There are several different hypotheses that can account for our finding that this is not what happens. One possible explanation is that the SC produces not only a position signal, but also a velocity signal, which we call a directional drive. Suppose now that the SC is not the sole provider of directional drive, and that there is another pathway that contributes to the velocity signal. These signals would be combined, perhaps as a weighted sum, to actually drive the eyes. If for a given movement both vectors point in the same direction, their sum, which determines the actual drive, would point in the same direction. Under these conditions, when an injection is made into the colliculus, the global strength of the drive (which determines the speed of the movement) would be reduced, and the initial direction would be deflected away from the affected area, with the null direction aligned with its center.

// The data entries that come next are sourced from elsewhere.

(** C7, witness: an entry of two fields, a view named [class], and the
    tag [uuid]. *)
Lemma C7_short_entry_raises_unknown_tag_is_float_witness :
  (∃ e, get_app Example.shop None None false false None
                (Some "reports/report_id") = Raise e) ∧
  (∃ e, get_app Example.shop None None false false None
                (Some "class/id/int") = Raise e) ∧
  (∃ app, get_app Example.shop None None false false None
                  (Some "reports/report_id/uuid") = Ok tt app ∧
          route_type
            (view_of Example.shop
               {| spec_view := "reports"; spec_pk := "report_id";
                  spec_tag := "uuid" |}) = "float").
Proof.
  split; [|split].
  - apply (proj1 (C7_short_entry_raises_unknown_tag_is_float Example.shop
                    None None false false None)
             "reports/report_id" ["reports"; "report_id"]).
    + vm_compute. apply elem_of_cons; by left.
    + simpl; lia.
  - apply (proj1 (proj2 (C7_short_entry_raises_unknown_tag_is_float
                           Example.shop None None false false None))
             "class/id/int" "class" "id" "int" []).
    + vm_compute. apply elem_of_cons; by left.
    + by left.
  - destruct (proj2 (proj2 (C7_short_entry_raises_unknown_tag_is_float
                              Example.shop None None false false None))
                {| spec_view := "reports"; spec_pk := "report_id";
                   spec_tag := "uuid" |})
      as (app & Hrun & _ & _ & Hty & _);
      [reflexivity|reflexivity|by split|discriminate|discriminate
      |simpl; eauto|apply not_elem_of_nil|].
    exists app. split; [exact Hrun|exact Hty].
Defined.

(** * C8: the index *)



Lemma get_app_ok_built db exclude_tables user_models reflect_all read_only
    schema str_viewpktype app :
  get_app db exclude_tables user_models reflect_all read_only schema
          str_viewpktype = Ok tt app →
  ∃ vms, spec_models db str_viewpktype = inr vms ∧
         app = built db exclude_tables user_models reflect_all read_only
                 schema vms.
Proof.
  rewrite get_app_closed.
  destruct (spec_models db str_viewpktype) as [e|vms]; [done|].
  intros [= <-]. by exists vms.
Qed.


Lemma routes_of_cases svc pk_type r :
  r ∈ routes_of svc pk_type →
  (r = collection_rule svc ∧ "GET" ∈ allowed_methods (__model__ svc)) ∨
  (r = meta_rule svc ∧ "GET" ∈ allowed_methods (__model__ svc)) ∨
  (r = post_rule svc ∧ "POST" ∈ allowed_methods (__model__ svc)) ∨
  r = item_rule svc pk_type.
Proof.
  unfold routes_of. rewrite !elem_of_app.
  do 2 case_bool_decide;
    rewrite ?elem_of_cons, ?elem_of_nil; intuition subst; auto.
Qed.




(** * Further properties of the registration pipeline *)

Lemma routes_of_length svc pk_type :
  List.length (routes_of svc pk_type) =
  ((if bool_decide ("GET" ∈ allowed_methods (__model__ svc)) then 2 else 0) +
   (if bool_decide ("POST" ∈ allowed_methods (__model__ svc)) then 1 else 0) +
   1)%nat.
Proof.
  unfold routes_of. rewrite !length_app.
  do 2 case_bool_decide; simpl; lia.
Qed.

(** Whatever the class and the application, [register_service] returns
    having added between one and four rules after those already there.
    Each added rule is bound to the service class and allows no method the
    model does not allow; POST is only bound on the collection path
    [url/], and a method other than GET and POST only on the item path
    [url/<type:resource_id>]. *)
Theorem rules_respect_allowed_methods
    (svc : ServiceClass) (pk_type : string) (app : Flask) :
  ∃ app' added,
    register_service svc pk_type app = Ok tt app' ∧
    url_map app' = url_map app ++ added ∧
    (1 ≤ List.length added ≤ 4)%nat ∧
    ∀ r, r ∈ added →
      view_class (view_func r) = svc ∧
      methods r ⊆ allowed_methods (__model__ svc) ∧
      ∀ m, m ∈ methods r →
        (m = "POST" → rule r = __url__ (__model__ svc) +:+ "/") ∧
        (m ≠ "GET" → m ≠ "POST" →
         rule r = __url__ (__model__ svc) +:+ "/<" +:+ pk_type
                  +:+ ":resource_id>").
Proof.
  rewrite register_service_closed.
  eexists _, (routes_of svc pk_type).
  split; [reflexivity|]. split; [reflexivity|]. split.
  { rewrite routes_of_length. do 2 case_bool_decide; lia. }
  intros r Hr. split; [by eapply routes_of_view_class|].
  apply routes_of_cases in Hr as [[-> HG]|[[-> HG]|[[-> HP]| ->]]]; simpl.
  - split; [by apply singleton_subseteq_l|].
    intros m ->%elem_of_singleton. by split.
  - split; [by apply singleton_subseteq_l|].
    intros m ->%elem_of_singleton. by split.
  - split; [by apply singleton_subseteq_l|].
    intros m ->%elem_of_singleton. by split.
  - split; [apply subseteq_difference_l; reflexivity|].
    intros m [Hm Hnp]%elem_of_difference. split; [|done].
    intros ->. destruct Hnp. by apply elem_of_singleton.
Qed.

(** The admin object is handed one view per registered resource, in the
    order of the registry, and the configuration records [read_only] as it
    was passed. *)
Theorem admin_views_mirror_registry
    (db : Database) (exclude_tables : option (list string))
    (user_models : option (list ModelClass)) (reflect_all read_only : bool)
    (schema : option string) (str_viewpktype : option string) (app : Flask) :
  get_app db exclude_tables user_models reflect_all read_only schema
          str_viewpktype = Ok tt app →
  admin_views app = map __model__ (classes app) ∧
  SANDMAN2_READ_ONLY app = read_only.
Proof.
  intros (vms & _ & ->)%get_app_ok_built.
  unfold built, registered; simpl. split; [|done].
  rewrite <- list_fmap_compose. by apply list_fmap_ext.
Qed.

(** Witness: reflection over the example database. *)
Lemma admin_views_mirror_registry_witness :
  map __name__ (admin_views (built Example.shop None None true false None []))
    = ["orders"; "lines"].
Proof.
  rewrite (proj1 (admin_views_mirror_registry Example.shop None None true false
                    None None _ (get_app_no_views _ _ _ _ _ _))).
  reflexivity.
Defined.


Lemma reflected_models_unfiltered exclude_tables read_only cs :
  (∀ cls, cls ∈ cs → excluded exclude_tables cls = false) →
  map __name__ (reflected_models exclude_tables read_only cs) =
  map __name__ cs.
Proof.
  unfold reflected_models. intros Hall.
  induction cs as [|cls cs IH]; [done|].
  rewrite filter_cons, decide_True by (apply Hall, elem_of_cons; by left).
  simpl. rewrite IH.
  - by destruct read_only.
  - intros c Hc. apply Hall, elem_of_cons. by right.
Qed.

(** An empty exclusion list behaves like no list: [get_app] returns the
    same result for both, and reflection then registers every class that
    automap produced, in order. *)
Theorem empty_exclusion_list_excludes_nothing
    (db : Database) (user_models : option (list ModelClass))
    (reflect_all read_only : bool) (schema : option string)
    (str_viewpktype : option string) :
  get_app db (Some []) user_models reflect_all read_only schema str_viewpktype
    = get_app db None user_models reflect_all read_only schema str_viewpktype ∧
  ∃ app,
    get_app db (Some []) None true read_only schema None = Ok tt app ∧
    registered_names app = map __name__ (automap_classes db schema).
Proof.
  split; [by rewrite !get_app_closed|].
  eexists; split; [apply get_app_no_views|].
  unfold registered_names, built, registered, first_models; simpl.
  rewrite app_nil_r, <- !list_fmap_compose.
  by apply (reflected_models_unfiltered (Some []) read_only).
Qed.

(** [AutomapModel.prepare] runs at most once in a call of [get_app], with
    the schema that was passed; registering views never runs it, nor do
    user models none of which derives from [AutomapModel]. *)
Theorem prepare_runs_at_most_once
    (db : Database) (exclude_tables : option (list string))
    (user_models : option (list ModelClass)) (reflect_all read_only : bool)
    (schema : option string) (str_viewpktype : option string) (app : Flask) :
  get_app db exclude_tables user_models reflect_all read_only schema
          str_viewpktype = Ok tt app →
  (List.length (prepared app) ≤ 1)%nat ∧
  (∀ s, s ∈ prepared app → s = schema) ∧
  (reflect_all = false →
   (∀ cls us, user_models = Some us → cls ∈ us → is_automap cls = false) →
   prepared app = []).
Proof.
  intros (vms & _ & ->)%get_app_ok_built.
  unfold built, registered, with_prepared, first_prepared; simpl.
  destruct user_models as [[|u us]|]; simpl.
  - destruct reflect_all; simpl.
    + split; [lia|]. split; [by intros s ->%list_elem_of_singleton|].
      intros [=].
    + split; [lia|]. split; [by intros s ?%elem_of_nil|done].
  - destruct (is_automap u || existsb is_automap us) eqn:E; simpl.
    + split; [lia|]. split; [by intros s ->%list_elem_of_singleton|].
      intros _ Hno. exfalso.
      apply orb_prop in E as [E|E].
      * rewrite (Hno u (u :: us) eq_refl) in E; [done|].
        apply elem_of_cons; by left.
      * apply existsb_exists in E as (c & Hc%list_elem_of_In & E).
        rewrite (Hno c (u :: us) eq_refl) in E; [done|].
        apply elem_of_cons; by right.
    + split; [lia|]. split; [by intros s ?%elem_of_nil|done].
  - destruct reflect_all; simpl.
    + split; [lia|]. split; [by intros s ->%list_elem_of_singleton|].
      intros [=].
    + split; [lia|]. split; [by intros s ?%elem_of_nil|done].
Qed.

(** Witness: the user model [widget], not an automap class, with
    reflection disabled. *)
Lemma prepare_runs_at_most_once_witness :
  prepared (built Example.shop None (Some [Example.widget]) false false None
              []) = [].
Proof.
  refine (proj2 (proj2 (prepare_runs_at_most_once Example.shop None
                          (Some [Example.widget]) false false None None _
                          (get_app_no_views _ _ _ _ _ _))) eq_refl _).
  intros cls us [= <-] Hin. apply list_elem_of_singleton in Hin. by subst.
Defined.

(** ** The index when names repeat *)

Lemma dict_set_keys k v d :
  map fst (dict_set k v d) =
  if bool_decide (k ∈ map fst d) then map fst d else map fst d ++ [k].
Proof.
  induction d as [|[k' v'] d IH]; simpl; [done|].
  destruct (String.eqb_spec k' k) as [->|Hne]; simpl.
  - rewrite bool_decide_eq_true_2; [done|]. apply elem_of_cons; by left.
  - rewrite IH. case_bool_decide as Hin.
    + rewrite bool_decide_eq_true_2; [done|]. apply elem_of_cons; by right.
    + rewrite bool_decide_eq_false_2; [done|].
      intros [->|H]%elem_of_cons; [done|]. by apply Hin.
Qed.

Lemma dict_set_has k v d : (k, v) ∈ dict_set k v d.
Proof.
  induction d as [|[k' v'] d IH]; simpl; [apply elem_of_cons; by left|].
  destruct (String.eqb k' k); apply elem_of_cons; [by left|by right].
Qed.

Lemma dict_set_keeps k v k' v' d :
  k ≠ k' → (k, v) ∈ d → (k, v) ∈ dict_set k' v' d.
Proof.
  intros Hne. induction d as [|[k0 v0] d IH]; simpl; [by intros ?%elem_of_nil|].
  intros [[= <- <-]|Hin]%elem_of_cons.
  - destruct (String.eqb_spec k k') as [->|_]; [done|].
    apply elem_of_cons; by left.
  - destruct (String.eqb k0 k'); apply elem_of_cons; right; [done|by apply IH].
Qed.

Lemma index_fold_keys primary_key cs d :
  NoDup (map fst d) →
  NoDup (map fst (fold_left (λ routes cls,
                     dict_set (index_entry primary_key cls).1
                              (index_entry primary_key cls).2 routes) cs d)) ∧
  ∀ k, k ∈ map fst (fold_left (λ routes cls,
                     dict_set (index_entry primary_key cls).1
                              (index_entry primary_key cls).2 routes) cs d) ↔
       k ∈ map fst d ∨ k ∈ map (λ svc, __name__ (__model__ svc)) cs.
Proof.
  revert d; induction cs as [|svc cs IH]; intros d Hd; simpl.
  - split; [done|]. intros k. rewrite elem_of_nil. tauto.
  - destruct (IH (dict_set (__name__ (__model__ svc))
                    (__url__ (__model__ svc) +:+ "{/" +:+
                     primary_key (__model__ svc) +:+ "}") d)) as [Hnd Hk].
    + rewrite dict_set_keys. case_bool_decide as Hin; [done|].
      apply NoDup_app. split; [done|]. split; [|apply NoDup_singleton].
      by intros x Hx ->%list_elem_of_singleton.
    + split; [exact Hnd|]. intros k. rewrite Hk, dict_set_keys, elem_of_cons.
      case_bool_decide as Hin.
      * split; [tauto|]. intros [H|[->|H]]; tauto.
      * rewrite elem_of_app, list_elem_of_singleton. tauto.
Qed.

Lemma index_fold_keeps primary_key cs d k v :
  (k, v) ∈ d → k ∉ map (λ svc, __name__ (__model__ svc)) cs →
  (k, v) ∈ fold_left (λ routes cls,
                        dict_set (index_entry primary_key cls).1
                                 (index_entry primary_key cls).2 routes) cs d.
Proof.
  revert d; induction cs as [|svc cs IH]; intros d Hin Hnot; simpl; [done|].
  apply not_elem_of_cons in Hnot as [Hne Hnot].
  apply IH; [|done]. by apply dict_set_keeps.
Qed.

(** The index for any registry, names repeated or not: its keys are the
    registered names, each once; it never has more entries than there are
    registered resources; and for a name registered several times the
    entry is that of the resource registered last under it. *)
Theorem index_keys_and_last_registration
    (primary_key : ModelClass → string) (app : Flask) :
  NoDup (map fst (index primary_key app)) ∧
  (∀ k, k ∈ map fst (index primary_key app) ↔ k ∈ registered_names app) ∧
  (∀ before svc after,
     classes app = before ++ svc :: after →
     __name__ (__model__ svc) ∉ map (λ c, __name__ (__model__ c)) after →
     (__name__ (__model__ svc),
      __url__ (__model__ svc) +:+ "{/" +:+ primary_key (__model__ svc)
      +:+ "}") ∈ index primary_key app).
Proof.
  unfold index, registered_names.
  destruct (index_fold_keys primary_key (classes app) [] (NoDup_nil_2))
    as [Hnd Hk].
  split; [exact Hnd|]. split.
  - intros k. rewrite Hk. simpl. rewrite elem_of_nil. tauto.
  - intros before svc after -> Hnot.
    rewrite fold_left_app. simpl.
    apply index_fold_keeps; [|done]. apply dict_set_has.
Qed.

However, given that in normal conditions the two systems always work in parallel, and that what really matters is the total drive, it is not unreasonable to hypothesize that the drives provided by the two pathways are not perfectly aligned. It then becomes possible to justify the misalignment of the null direction with the center of the injection, as reported in this paper. For example, in Fig. 13 we plot a schematic that shows how the displaced null direction reported in Fig. 10 could be obtained. In normal conditions (Fig. 13, Normal) the vectors provided by the SC (green arrows) and those provided by the parallel system (magenta arrows) do not point in the same direction, but their sum points in the direction of the desired movement (black arrows). After an SC injection, the vector provided by the SC is altered in both amplitude and direction, so that the total drive is misdirected, with a null (green dashed line) direction passing through the site of the inactivated region (gray). However, even though the direction of minimal tipping of the SC component is aligned with the center of the injection, this does not hold for the overall drive, which determines what we call the null direction (blue dashed line). Rather, it is tipped away because of the intrinsic directional bias in the parallel system.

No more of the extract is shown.